By Ronnie Nathanielsz
Nonito “The Filipino Flash” Donaire (32-2, 21 KO’s) will train for two months as he chases a fifth world title when he battles WBA featherweight champion Simpiwe Vetyeka (26-2, 16 KO’s) of South Africa at the plush Cotai Arena of the Venetian Resort and Casino in Macau on May 31.
Donaire who arrived yesterday along with wife Rachel and son Jarel was guest on several radio and TV programs of the giant broadcast network ABS-CBN which telecasts his fights, told the BoxingScene.com/Manila Standard over breakfast that Vetyeka has some power but that Darchinyan also had power.

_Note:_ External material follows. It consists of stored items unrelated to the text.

Lemma fresh_shadow_data_fits_witness :
  Z.of_nat (length (InitializeHandoverShadowData Shadow.Props))
  = default 0 ((λ f, f.2 + ElementSize (Property f.1))
                 <$> last (HandoverFields 0 Shadow.Props))
  ∧ Forall (field_fits (InitializeHandoverShadowData Shadow.Props) Shadow.Object)
      (HandoverFields 0 Shadow.Props)
  ∧ ∃ Changed Shadow',
      GetHandoverChangeList true (Some Shadow.Props)
        (InitializeHandoverShadowData Shadow.Props) Shadow.Object
      = Some (Changed, Shadow')
      ∧ length Shadow' = length (InitializeHandoverShadowData Shadow.Props).
Proof.
  apply (fresh_shadow_data_fits true Shadow.Props Shadow.Object 4).
  - repeat constructor; vm_compute; congruence.
  - lia.
  - repeat constructor; vm_compute; congruence.
Defined.

(** ** A pass that finds nothing new *)






(** ** When [CreateInitialRepChangeState] returns *)

Lemma DepthAfter_cons Depth Cmd cmds :
  DepthAfter Depth (Cmd :: cmds) = DepthAfter (depth_step Depth Cmd) cmds.
Proof. done. Qed.

Lemma CreateInitialRepChangeState_loop_is_Some CmdCount cmds : ∀ CmdIdx Depth acc,
  is_Some (CreateInitialRepChangeState_loop CmdCount cmds CmdIdx Depth acc)
  ↔ ∀ (k : nat) Cmd, cmds !! k = Some Cmd → Type_ Cmd = REPCMD_Return →
      1 ≤ DepthAfter Depth (take k cmds) ∨ CmdIdx + Z.of_nat k = CmdCount - 1.
Proof.
  induction cmds as [|Cmd cmds IH]; intros CmdIdx Depth acc.
  { simpl. split; [by intros _ k Cmd Hk | by eexists]. }
  assert (∀ Depth',
    (∀ (k : nat) Cmd', cmds !! k = Some Cmd' → Type_ Cmd' = REPCMD_Return →
       1 ≤ DepthAfter Depth' (take k cmds) ∨ CmdIdx + 1 + Z.of_nat k = CmdCount - 1)
    ↔ (∀ (k : nat) Cmd', (Cmd :: cmds) !! S k = Some Cmd' → Type_ Cmd' = REPCMD_Return →
         1 ≤ DepthAfter Depth' (take k cmds) ∨ CmdIdx + Z.of_nat (S k) = CmdCount - 1))
    as Hshift.
  { intros Depth'. split; intros H k Cmd' Hk HT.
    - destruct (H k Cmd' Hk HT); [by left | right; lia].
    - destruct (H k Cmd' Hk HT); [by left | right; lia]. }
  cbn [CreateInitialRepChangeState_loop].
  destruct (Type_ Cmd) eqn:HT.
  - rewrite IH, Hshift. split; intros H.
    + intros [|k] Cmd' Hk HT'; [simpl in Hk; congruence|].
      cbn [take]. rewrite DepthAfter_cons. unfold depth_step at 1. rewrite HT.
      by eapply H.
    + intros k Cmd' Hk HT'. specialize (H (S k) Cmd' Hk HT').
      cbn [take] in H. rewrite DepthAfter_cons in H. unfold depth_step at 1 in H.
      by rewrite HT in H.
  - split.
    + intros [r Hr]. apply bind_Some in Hr as (? & Hchk & Hr).
      apply check_Some in Hchk. apply orb_true_iff in Hchk.
      rewrite Z.leb_le, Z.eqb_eq in Hchk.
      intros [|k] Cmd' Hk HT'.
      * simpl. unfold DepthAfter. simpl. destruct Hchk; [left | right]; lia.
      * cbn [take]. rewrite DepthAfter_cons. unfold depth_step at 1. rewrite HT.
        assert (is_Some (CreateInitialRepChangeState_loop CmdCount cmds (CmdIdx + 1)
                           (Depth - 1) (acc ++ [RelativeHandle Cmd]))) as Hsome
          by (by eexists).
        rewrite IH, Hshift in Hsome. by eapply Hsome.
    + intros H.
      replace (check _) with (Some ()).
      2:{ symmetry. apply check_Some, orb_true_iff. rewrite Z.leb_le, Z.eqb_eq.
          destruct (H 0%nat Cmd eq_refl HT) as [H0 | H0].
          - left. unfold DepthAfter in H0. simpl in H0. lia.
          - right. lia. }
      cbn [mbind option_bind]. rewrite IH, Hshift.
      intros k Cmd' Hk HT'. specialize (H (S k) Cmd' Hk HT').
      cbn [take] in H. rewrite DepthAfter_cons in H. unfold depth_step at 1 in H.
      by rewrite HT in H.
  - rewrite IH, Hshift. split; intros H.
    + intros [|k] Cmd' Hk HT'; [simpl in Hk; congruence|].
      cbn [take]. rewrite DepthAfter_cons. unfold depth_step at 1. rewrite HT.
      by eapply H.
    + intros k Cmd' Hk HT'. specialize (H (S k) Cmd' Hk HT').
      cbn [take] in H. rewrite DepthAfter_cons in H. unfold depth_step at 1 in H.
      by rewrite HT in H.
Qed.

Donaire said he will train at the Elorde Gym in Sucat, Paranaque with his father/trainer Nonito “Dodong” Donaire Sr and hopes to go back to his old style which he said “is going to be incredible.”
He said his father would arrive on April 13 and that he plans “to do video chats with team members such as Mike Bassel” after his 6:00 a.m. run each morning and would probably run at the Alabang Country Club.
Donaire said his father would pick his sparring partners since he knows many potential fighters he could work out with.
He said he had already started light training for the Vetyeka showdown and has watched some of his fights and conceded “one thing that I lack most in training is studying my opponents. I just go there and just kind of wing it.”
Donaire said this is what happened in the Guillermo Rigondeaux fight which he lost by a unanimous twelve round decision at Radio City Music Hall in New York on April 13, 2013.
He said the “only time I studied (an opponent) was when I fought Vic Darchinyan the first time (which he won the IBF/IBO flyweight belts by a spectacular 5th round knockout on July 7, 2007) Fernando Montiel (whom he knocked out in round three to win the WBC bantamweight title ) and Toshiaki NIshioka (whom he beat by an 9th round TKO to win the WBC super bantamweight title on October 13, 2012).
Donaire revealed “I had to really study Nishioka because if I didn’t that straight would have landed and he has a pretty heavy hand. We had to study him and I did. Me and my Dad would study together and we had different conclusions but all in the same type of fight (we needed to fight). That’s what I lacked for many years and now with my Dad its going to be good because we can study that we are together and come up with things together because the more I see the fighter, the more I know the fighter. It will be good to have a different type of approach.”